There were several categorical features with ‘unknown’ data, such as job, education, contact, and poutcome. For job and education, the ‘unknown’ value is negligible as it is the least frequent category, so we can impute it with the mode of the variable. As for contact and poutcome, ‘unknown’ is a more common category. Since it is one of the more dominant values in those categories, I would exclude these two features completely.
For the numerical features, there were some with outliers, including balance, campaign, and duration. Random Forests are less sensitive to outliers and noise, so it may not be necessary to address them. In this case, I would not remove or transform the outliers as there are not many of them and I doubt it will impact the performance of the model.
Based on my business knowledge, one feature I would create is average campaign duration. This will calculate the average duration of interactions by dividing the duration by the number of campaigns. This feature will provide insights into the quality of each interaction. I would predict that would be a positive correlation between this feature and the target variable.
Another feature I would create is combining the job and marital status to capture employment and personal stability. This will be a categorical variable with categories such as ‘stable employment’, ‘unstable employment’, ‘stable employment and single’, and ‘unstable employment and married’. These categories will show how employment and martial stability can impact financial behavior.
There is a class imbalance in the target variable with about 20% of the outcome is a yes variable and 80% is no. A resampling technique is an effective way to adress this class imbalance and resize the dataset to ensure balanced representation.

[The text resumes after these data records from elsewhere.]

(* ===== verification/Pmm.v ===== *)
(** * The physical memory manager: kernel/memory/pmm.

    A buddy allocator.  Physical memory is divided into regions of 2^28 bytes,
    each with its own allocator; an allocator keeps sixteen doubly linked lists
    of free blocks of 2^0 .. 2^15 pages, threaded through an array with one
    descriptor per page.  A descriptor packs the address of the previous block
    of the list with the size index of the block, the size index of the block
    before it in memory, a cache flag and a lock bit.  The model follows the
    release build (KERNEL_RELEASE); [None] stands for a panic or for a loop
    that does not end within the given fuel. *)
From stdpp Require Import base tactics list numbers option.
From Stdlib Require Import ZArith Lia.
From S2P Require Import Prelude.
#[local] Open Scope Z_scope.

(** ** Constants and data (pmm.h) *)

Definition PAGE_SIZE : Z := 4096.
Definition PAGE_SIZE_SHIFT : Z := 12.
Definition PMM_ALLOCATOR_BUCKET_COUNT : Z := 16.
Definition PMM_ALLOCATOR_BUCKET_COUNT_MASK_SHIFT : Z := 5.
Definition PMM_ALLOCATOR_BUCKET_COUNT_MASK : Z := Z.shiftl 1 PMM_ALLOCATOR_BUCKET_COUNT_MASK_SHIFT - 1.
Definition PMM_ALLOCATOR_MAX_REGION_SIZE_SHIFT : Z := PMM_ALLOCATOR_BUCKET_COUNT + PAGE_SIZE_SHIFT.
Definition PMM_ALLOCATOR_BLOCK_DESCRIPTOR_FLAG_IS_CACHE : Z := Z.shiftl 1 (Z.shiftl PMM_ALLOCATOR_BUCKET_COUNT_MASK_SHIFT 1).
Definition PMM_ALLOCATOR_BLOCK_DESCRIPTOR_INDEX_USED : Z := PMM_ALLOCATOR_BUCKET_COUNT_MASK.
Definition PMM_LOW_ALLOCATOR_LIMIT : Z := 0x40000000.
Definition COOKIE_PAGE_DIRTY : Z := 0.
Definition COOKIE_PAGE_CLEAN : Z := 1.

Record pmm_block_descriptor_t := mk_block { bd_data : Z; bd_next : Z; bd_cookie : Z }.
Record pmm_allocator_bucket_t := mk_bucket { head : Z; tail : Z }.
Record pmm_allocator_t := mk_allocator { buckets : list pmm_allocator_bucket_t; bucket_bitmap : Z }.

(** The descriptor array is indexed by page number; [memory] is physical memory
    in 64-bit words, by word number. *)
Record pmm_t := mk_pmm {
  _pmm_allocators : list pmm_allocator_t;
  _pmm_block_descriptors : Z -> pmm_block_descriptor_t;
  memory : Z -> Z;
  balancer_index : Z
}.

(** ** Descriptors *)

Definition _get_block_size (index : Z) : Z := u64 (Z.shiftl 1 (PAGE_SIZE_SHIFT + index)).

Definition page (address : Z) : Z := Z.shiftr address PAGE_SIZE_SHIFT.

Definition _get_block_descriptor (s : pmm_t) (address : Z) : pmm_block_descriptor_t := _pmm_block_descriptors s (page address).

Definition set_descriptor (s : pmm_t) (address : Z) (d : pmm_block_descriptor_t) : pmm_t :=
  mk_pmm (_pmm_allocators s) (fun p => if p =? page address then d else _pmm_block_descriptors s p) (memory s) (balancer_index s).

Definition set_data (d : pmm_block_descriptor_t) (x : Z) : pmm_block_descriptor_t := mk_block x (bd_next d) (bd_cookie d).
Definition set_next (d : pmm_block_descriptor_t) (x : Z) : pmm_block_descriptor_t := mk_block (bd_data d) x (bd_cookie d).

Definition _block_descriptor_deinit (s : pmm_t) (address : Z) : pmm_t :=
  let d := _get_block_descriptor s address in
  set_descriptor s address (set_data d (Z.lor (bd_data d) PMM_ALLOCATOR_BLOCK_DESCRIPTOR_INDEX_USED)).

Definition _block_descriptor_init (s : pmm_t) (address prev idx : Z) : pmm_t :=
  let d := _get_block_descriptor s address in
  set_descriptor s address
    (mk_block (Z.lor (Z.lor prev (Z.land (Z.land (bd_data d) (PAGE_SIZE - 1)) (lnot_w 64 PMM_ALLOCATOR_BUCKET_COUNT_MASK))) idx)
       0 (bd_cookie d)).

Definition _block_descriptor_get_idx (s : pmm_t) (address : Z) : Z :=
  Z.land (bd_data (_get_block_descriptor s address)) PMM_ALLOCATOR_BUCKET_COUNT_MASK.

Definition _block_descriptor_get_prev_idx (s : pmm_t) (address : Z) : Z :=
  Z.land (Z.shiftr (bd_data (_get_block_descriptor s address)) PMM_ALLOCATOR_BUCKET_COUNT_MASK_SHIFT) PMM_ALLOCATOR_BUCKET_COUNT_MASK.

Definition _block_descriptor_get_prev (s : pmm_t) (address : Z) : Z :=
  Z.land (bd_data (_get_block_descriptor s address)) (lnot_w 64 (PAGE_SIZE - 1)).

Definition _block_descriptor_set_prev_idx (s : pmm_t) (address prev_idx : Z) : pmm_t :=
  let d := _get_block_descriptor s address in
  set_descriptor s address
    (set_data d (Z.lor (Z.land (bd_data d) (lnot_w 64 (Z.shiftl PMM_ALLOCATOR_BUCKET_COUNT_MASK PMM_ALLOCATOR_BUCKET_COUNT_MASK_SHIFT)))
                       (Z.shiftl prev_idx PMM_ALLOCATOR_BUCKET_COUNT_MASK_SHIFT))).

Definition _block_descriptor_set_prev (s : pmm_t) (address prev : Z) : pmm_t :=
  let d := _get_block_descriptor s address in
  set_descriptor s address (set_data d (Z.lor (Z.land (bd_data d) (PAGE_SIZE - 1)) prev)).

Definition set_block_next (s : pmm_t) (address next : Z) : pmm_t :=
  set_descriptor s address (set_next (_get_block_descriptor s address) next).

(** ** Allocators *)

Definition allocator_of (address : Z) : nat := Z.to_nat (Z.shiftr address PMM_ALLOCATOR_MAX_REGION_SIZE_SHIFT).

Definition no_allocator : pmm_allocator_t := mk_allocator [] 0.
Definition get_allocator (s : pmm_t) (k : nat) : pmm_allocator_t := nth k (_pmm_allocators s) no_allocator.
Definition get_bucket (s : pmm_t) (k : nat) (idx : Z) : pmm_allocator_bucket_t :=
  nth (Z.to_nat idx) (buckets (get_allocator s k)) (mk_bucket 0 0).

Definition set_allocator (s : pmm_t) (k : nat) (a : pmm_allocator_t) : pmm_t :=
  mk_pmm (<[k := a]> (_pmm_allocators s)) (_pmm_block_descriptors s) (memory s) (balancer_index s).

Definition set_bucket (s : pmm_t) (k : nat) (idx : Z) (b : pmm_allocator_bucket_t) : pmm_t :=
  set_allocator s k (mk_allocator (<[Z.to_nat idx := b]> (buckets (get_allocator s k))) (bucket_bitmap (get_allocator s k))).
Definition set_head (s : pmm_t) (k : nat) (idx h : Z) : pmm_t := set_bucket s k idx (mk_bucket h (tail (get_bucket s k idx))).
Definition set_tail (s : pmm_t) (k : nat) (idx t : Z) : pmm_t := set_bucket s k idx (mk_bucket (head (get_bucket s k idx)) t).
Definition set_bitmap (s : pmm_t) (k : nat) (b : Z) : pmm_t := set_allocator s k (mk_allocator (buckets (get_allocator s k)) b).

Definition bitmap_set (s : pmm_t) (k : nat) (idx : Z) : pmm_t :=
  set_bitmap s k (wrap 16 (Z.lor (bucket_bitmap (get_allocator s k)) (Z.shiftl 1 idx))).
Definition bitmap_clear (s : pmm_t) (k : nat) (idx : Z) : pmm_t :=
  set_bitmap s k (wrap 16 (Z.land (bucket_bitmap (get_allocator s k)) (lnot_w 32 (Z.shiftl 1 idx)))).

(** Append a block to the list of its size; [_add_memory_range] and
    [pmm_dealloc] contain the same statements. *)
Definition push_block (s : pmm_t) (k : nat) (address idx : Z) : pmm_t :=
  let s := _block_descriptor_set_prev_idx s (address + _get_block_size idx) idx in
  let s := _block_descriptor_init s address (tail (get_bucket s k idx)) idx in
  let s := if z2b (tail (get_bucket s k idx)) then set_block_next s (tail (get_bucket s k idx)) address
           else set_head s k idx address in
  let s := set_tail s k idx address in
  bitmap_set s k idx.

(** ** Registering memory *)

Definition clz64 (x : Z) : Z := 63 - Z.log2 x.
Definition clamp_idx (idx : Z) : Z := if PMM_ALLOCATOR_BUCKET_COUNT <=? idx then PMM_ALLOCATOR_BUCKET_COUNT - 1 else idx.

Fixpoint add_range_loop (fuel : nat) (s : pmm_t) (address end_ : Z) : option pmm_t :=
  match fuel with
  | O => None
  | S fuel =>
      let idx := clamp_idx (u32 (ctz address - PAGE_SIZE_SHIFT)) in
      let length := u64 (end_ - address) in
      let idx := if length <? _get_block_size idx then clamp_idx (u32 (63 - clz64 length - PAGE_SIZE_SHIFT)) else idx in
      let s := push_block s (allocator_of address) address idx in
      let address := u64 (address + _get_block_size idx) in
      if address <? end_ then add_range_loop fuel s address end_ else Some s
  end.

Definition _add_memory_range (fuel : nat) (s : pmm_t) (address end_ : Z) : option pmm_t :=
  if end_ <=? address then Some s else add_range_loop fuel s address end_.

(** ** Allocation *)

(** The size index of a request for [count] pages. *)
Definition request_index (count : Z) : Z := 63 - clz64 count + b2z (z2b (Z.land count (u64 (count - 1)))).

For this dataset, we can use oversampling which increases the number of the minority class (yes) by creating synthetic samples. We can also use undersampling which reduces the number of the majority class (no) by randomly removing samples. However, this may lead to a loss of valuable information. In this case, applying these these resampling techniques can create a balanced and representative dataset that can improve the model. I would first start with oversampling as it preserves the information.

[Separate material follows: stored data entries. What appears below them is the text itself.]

Lemma view_init prev idx : paged prev -> 0 <= idx < 2 ^ 5 ->
  view (_block_descriptor_init s a prev idx) b = if decide (b = a) then (prev, idx, 0) else view s b.
Proof.
  intros Hp Hi. unfold _block_descriptor_init. fields.
  fold (init_word (bd_data (_get_block_descriptor s a)) prev idx).
  by rewrite init_idx, init_prev by done.
Qed.

Lemma view_set_prev_idx idx : 0 <= idx < 2 ^ 5 -> view (_block_descriptor_set_prev_idx s a idx) b = view s b.
Proof.
  intros Hi. unfold _block_descriptor_set_prev_idx. fields.
  fold (prev_idx_word (bd_data (_get_block_descriptor s a)) idx).
  by rewrite prev_idx_idx, prev_idx_prev by done.
Qed.

Lemma view_set_prev prev : paged prev -> view (_block_descriptor_set_prev s a prev) b =
  if decide (b = a) then (prev, idx_of s a, next_of s a) else view s b.
Proof.
  intros Hp. unfold _block_descriptor_set_prev. fields.
  fold (prev_word (bd_data (_get_block_descriptor s a)) prev).
  by rewrite prev_word_idx, prev_word_prev by done.
Qed.

Lemma view_set_next next : view (set_block_next s a next) b =
  if decide (b = a) then (prev_of s a, idx_of s a, next) else view s b.
Proof. unfold set_block_next. by fields. Qed.

Lemma ok_deinit : data_ok (_block_descriptor_deinit s a).
Proof. apply data_ok_set; [done|]. apply deinit_range, desc_ok. Qed.
Lemma ok_init prev idx : paged prev -> 0 <= idx < 2 ^ 5 -> data_ok (_block_descriptor_init s a prev idx).
Proof. intros. apply data_ok_set; [done|]. by apply init_range; [apply desc_ok | |]. Qed.
Lemma ok_set_prev_idx idx : 0 <= idx < 2 ^ 5 -> data_ok (_block_descriptor_set_prev_idx s a idx).
Proof. intros. apply data_ok_set; [done|]. by apply prev_idx_range; [apply desc_ok |]. Qed.
Lemma ok_set_prev prev : paged prev -> data_ok (_block_descriptor_set_prev s a prev).
Proof. intros. apply data_ok_set; [done|]. by apply prev_word_range; [apply desc_ok |]. Qed.
Lemma ok_set_next next : data_ok (set_block_next s a next).
Proof. apply data_ok_set; [done|]. apply desc_ok. Qed.
End View.

(** ** Lists and bitmaps after each operation on allocators *)

Definition bit (s : pmm_t) (k : nat) (j : Z) : bool := Z.testbit (bucket_bitmap (get_allocator s k)) j.

(** [n] allocators of sixteen lists each. *)
Definition shape (s : pmm_t) (n : nat) : Prop :=
  length (_pmm_allocators s) = n /\
  forall k, (k < n)%nat -> length (buckets (get_allocator s k)) = 16%nat /\ 0 <= bucket_bitmap (get_allocator s k) < 2 ^ 16.

Lemma get_set_allocator s n k a k' : shape s n -> (k < n)%nat ->
  get_allocator (set_allocator s k a) k' = if decide (k' = k) then a else get_allocator s k'.
Proof.
  intros [Hn _] Hk. unfold get_allocator, set_allocator. cbn [_pmm_allocators]. destruct (decide (k' = k)) as [-> | Hne].
  - apply nth_lookup_Some, list_lookup_insert_eq. lia.
  - rewrite !nth_lookup. by rewrite list_lookup_insert_ne.
Qed.

Lemma shape_set_allocator s n k a : shape s n -> (k < n)%nat -> length (buckets a) = 16%nat -> 0 <= bucket_bitmap a < 2 ^ 16 ->
  shape (set_allocator s k a) n.
Proof.
  intros Hs Hk Ha Hb. split; [unfold set_allocator; cbn [_pmm_allocators]; rewrite length_insert; apply Hs|].
  intros k' Hk'. rewrite (get_set_allocator s n) by done. destruct (decide (k' = k)); [done | by apply Hs].
Qed.

Section Allocators.
Variables (s : pmm_t) (n k : nat) (j : Z).
Hypothesis Hs : shape s n.
Hypothesis Hk : (k < n)%nat.
Hypothesis Hj : 0 <= j < 16.

Lemma get_set_bucket b k' j' : 0 <= j' < 16 ->
  get_bucket (set_bucket s k j b) k' j' = if decide (k' = k /\ j' = j) then b else get_bucket s k' j'.
Proof.
  intros Hj'. unfold get_bucket at 1, set_bucket. rewrite (get_set_allocator s n) by done.
  destruct (decide (k' = k)) as [-> | Hne]; [| by rewrite decide_False by (intros [? _]; done)].
  cbn [buckets]. destruct (proj2 Hs k Hk) as [Hl _]. destruct (decide (j' = j)) as [-> | Hne].
  - rewrite decide_True by done. apply nth_lookup_Some, list_lookup_insert_eq. lia.
  - rewrite decide_False by (intros [_ ?]; done). unfold get_bucket. rewrite !nth_lookup, list_lookup_insert_ne by lia. done.
Qed.

Lemma bit_set_bucket b k' j' : bit (set_bucket s k j b) k' j' = bit s k' j'.
Proof.
  unfold bit, set_bucket. rewrite (get_set_allocator s n) by done. by destruct (decide (k' = k)) as [-> |].
Qed.

Lemma shape_set_bucket b : shape (set_bucket s k j b) n.
Proof.
  destruct (proj2 Hs k Hk). apply shape_set_allocator; [done | done | cbn [buckets]; by rewrite length_insert | done].
Qed.

Lemma get_set_bitmap x k' j' : get_bucket (set_bitmap s k x) k' j' = get_bucket s k' j'.
Proof.
  unfold get_bucket, set_bitmap. rewrite (get_set_allocator s n) by done. by destruct (decide (k' = k)) as [-> |].
Qed.

Lemma shape_set_bitmap x : shape (set_bitmap s k (wrap 16 x)) n.
Proof.
  destruct (proj2 Hs k Hk). apply shape_set_allocator; [done | done | done |]. cbn [bucket_bitmap].
  apply (wrap_width 16); lia.
Qed.

Lemma bit_bitmap_set k' j' : 0 <= j' < 16 ->
  bit (bitmap_set s k j) k' j' = if decide (k' = k /\ j' = j) then true else bit s k' j'.
Proof.
  intros Hj'. unfold bit, bitmap_set, set_bitmap. rewrite (get_set_allocator s n) by done.
  destruct (decide (k' = k)) as [-> | Hne]; [| by rewrite decide_False by (intros [? _]; done)].
  cbn [bucket_bitmap]. unfold wrap. rewrite Z.mod_pow2_bits_low, Z.lor_spec, Z.shiftl_spec by lia.
  destruct (decide (j' = j)) as [-> | Hne].
  - rewrite decide_True by done. rewrite Z.sub_diag. apply orb_true_r.
  - rewrite decide_False by (intros [_ ?]; done). destruct (Z.ltb_spec j' j).
    + rewrite (Z.testbit_neg_r 1) by lia. apply orb_false_r.
    + rewrite (word_high 1 1) by lia. apply orb_false_r.
Qed.

Lemma bit_bitmap_clear k' j' : 0 <= j' < 16 ->
  bit (bitmap_clear s k j) k' j' = if decide (k' = k /\ j' = j) then false else bit s k' j'.
Proof.
  intros Hj'. unfold bit, bitmap_clear, set_bitmap. rewrite (get_set_allocator s n) by done.
  destruct (decide (k' = k)) as [-> | Hne]; [| by rewrite decide_False by (intros [? _]; done)].
  cbn [bucket_bitmap]. unfold wrap. rewrite Z.mod_pow2_bits_low, Z.land_spec, lnot_testbit, Z.shiftl_spec by lia.
  destruct (decide (j' = j)) as [-> | Hne].
  - rewrite decide_True by done. rewrite Z.sub_diag. apply andb_false_r.
  - rewrite decide_False by (intros [_ ?]; done). destruct (Z.ltb_spec j' j).
    + rewrite (Z.testbit_neg_r 1) by lia. apply andb_true_r.
    + rewrite (word_high 1 1) by lia. apply andb_true_r.
Qed.
End Allocators.

(** ** What the list operations leave alone: the cookie and cache flag of every page *)

Definition is_cache (d : pmm_block_descriptor_t) : bool := Z.testbit (bd_data d) 10.

Definition page_state (s : pmm_t) (b : Z) : Z * bool := (bd_cookie (_get_block_descriptor s b), is_cache (_get_block_descriptor s b)).

Definition same_pages (s s' : pmm_t) : Prop := memory s' = memory s /\ balancer_index s' = balancer_index s /\
  forall b, page_state s' b = page_state s b.

Lemma same_pages_refl s : same_pages s s.
Proof. done. Qed.

Lemma same_pages_trans s s1 s2 : same_pages s s1 -> same_pages s1 s2 -> same_pages s s2.
Proof. intros (H1 & H2 & H3) (H4 & H5 & H6). split_and!; [congruence | congruence |]. intros b. by rewrite H6. Qed.

Lemma same_set_descriptor s a d : bd_cookie d = bd_cookie (_get_block_descriptor s a) -> is_cache d = is_cache (_get_block_descriptor s a) ->
  same_pages s (set_descriptor s a d).
Proof.
  intros Hc Hb. split_and!; [done | done |]. intros b. unfold page_state, _get_block_descriptor, set_descriptor in *. simpl.
  destruct (Z.eqb_spec (page b) (page a)) as [-> | _]; [by rewrite Hc, Hb | done].
Qed.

For transforming numerical variables, we can normalize features such as balance, duration, and campaign. We can use min-max scaling to transform these features to a range of 0 to 1, ensuring they are on a similar scale and aligned with the model’s requirements. Another option is to apply log transformations to heavily skewed data like balance to reduce the impact of extreme values and improve the model’s performance. For categorical variables, we can apply One-Hot Encoding to convert them into binary vectors, making them suitable for the Random Forest model. Also, for categorical features with many unique categories, Target Encoding can be considered to capture the relationship between the category and the target variable.

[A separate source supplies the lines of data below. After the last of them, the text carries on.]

(** [l] is linked forwards and backwards between [prev] and [next]. *)
Fixpoint seg (s : pmm_t) (prev : Z) (l : list Z) (next : Z) : Prop :=
  match l with
  | [] => True
  | a :: l => prev_of s a = prev /\ next_of s a = first_of l next /\ seg s a l next
  end.

Definition apart (a j a' j' : Z) : Prop := a + blk j <= a' \/ a' + blk j' <= a.

(** A block of size index [j] of allocator [k]. *)
Definition block_of (n k : nat) (j a : Z) : Prop :=
  (k < n)%nat /\ 0 <= j < 16 /\ 0 < a /\ a mod blk j = 0 /\ allocator_of a = k.

Record pmm_inv (s : pmm_t) (n : nat) (L : free_lists) : Prop := {
  i_shape : shape s n;
  i_n : Z.of_nat n <= 2 ^ 35;
  i_data : data_ok s;
  i_bucket : forall k j, (k < n)%nat -> 0 <= j < 16 ->
    get_bucket s k j = mk_bucket (first_of (L k j) 0) (last_of (L k j) 0) /\ bit s k j = negb (bool_decide (L k j = []));
  i_seg : forall k j, (k < n)%nat -> 0 <= j < 16 -> seg s 0 (L k j) 0 /\ NoDup (L k j);
  i_mem : forall k j a, a ∈ L k j -> block_of n k j a;
  i_idx : forall k j a, a ∈ L k j -> idx_of s a = j;
  i_used : forall a, paged a -> idx_of s a < 16 -> exists k j, a ∈ L k j;
  i_apart : forall k j a k' j' a', a ∈ L k j -> a' ∈ L k' j' -> a <> a' -> apart a j a' j'
}.

Definition upd (L : free_lists) (k : nat) (j : Z) (l : list Z) : free_lists :=
  fun k' j' => if decide (k' = k /\ j' = j) then l else L k' j'.

Lemma upd_eq L k j l : upd L k j l k j = l.
Proof. unfold upd. by rewrite decide_True. Qed.

Lemma upd_in L k j l k' j' a : a ∈ upd L k j l k' j' -> (k' = k /\ j' = j /\ a ∈ l) \/ (~ (k' = k /\ j' = j) /\ a ∈ L k' j').
Proof. unfold upd. destruct (decide _) as [[-> ->] | Hne]; auto. Qed.

(** ** Linked lists *)

Lemma seg_ext s s' l : forall prev next, (forall b, b ∈ l -> view s' b = view s b) -> seg s prev l next -> seg s' prev l next.
Proof.
  induction l as [| a l IH]; intros prev next Hv; [done|]. intros (H1 & H2 & H3). pose proof (Hv a ltac:(left)) as Ha.
  injection Ha as E1 _ E2. simpl. rewrite E1, E2. split_and!; [done | done |]. apply IH; [| done]. intros b Hb. apply Hv. by right.
Qed.

Lemma last_cons a l : forall d, last_of (a :: l) d = last_of l a.
Proof.
  unfold last_of. revert a. induction l as [| b l IH]; intros a d; [done|].
  change (List.last (b :: l) d = List.last (b :: l) a). by rewrite !IH.
Qed.

Lemma last_tail a l d : l <> [] -> last_of (a :: l) d = last_of l d.
Proof. destruct l as [| b l]; [done|]. intros _. by rewrite !last_cons. Qed.

Lemma seg_app s l1 : forall prev l2 next,
  seg s prev (l1 ++ l2) next <-> seg s prev l1 (first_of l2 next) /\ seg s (last_of l1 prev) l2 next.
Proof.
  induction l1 as [| a l1 IH]; intros prev l2 next; [split; [intros H; split; done | by intros [_ H]]|].
  cbn [app seg]. rewrite IH.
  assert (E0 : first_of (l1 ++ l2) next = first_of l1 (first_of l2 next)) by (by destruct l1).
  rewrite E0, last_cons. tauto.
Qed.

Given that there is a significant class imbalance in the dataset, where 20% of the outcomes are ‘yes’ and 80% are ‘no’, reducing the imbalance in the data is important to improving the model. As mentioned before, we can use resample techniques such as oversampling and undersampling. A hybrid of both can be effective but oversampling is preferred in this instance since it would not remove critical data from the training set. We can also employ cost-sensitive learning by adjusting class weights to give more importance to the minority class. By increasing the weight of the minority class, the Random Forest model becomes more attentive to minority class predictions, improving its ability to correctly classify ‘yes’ outcomes.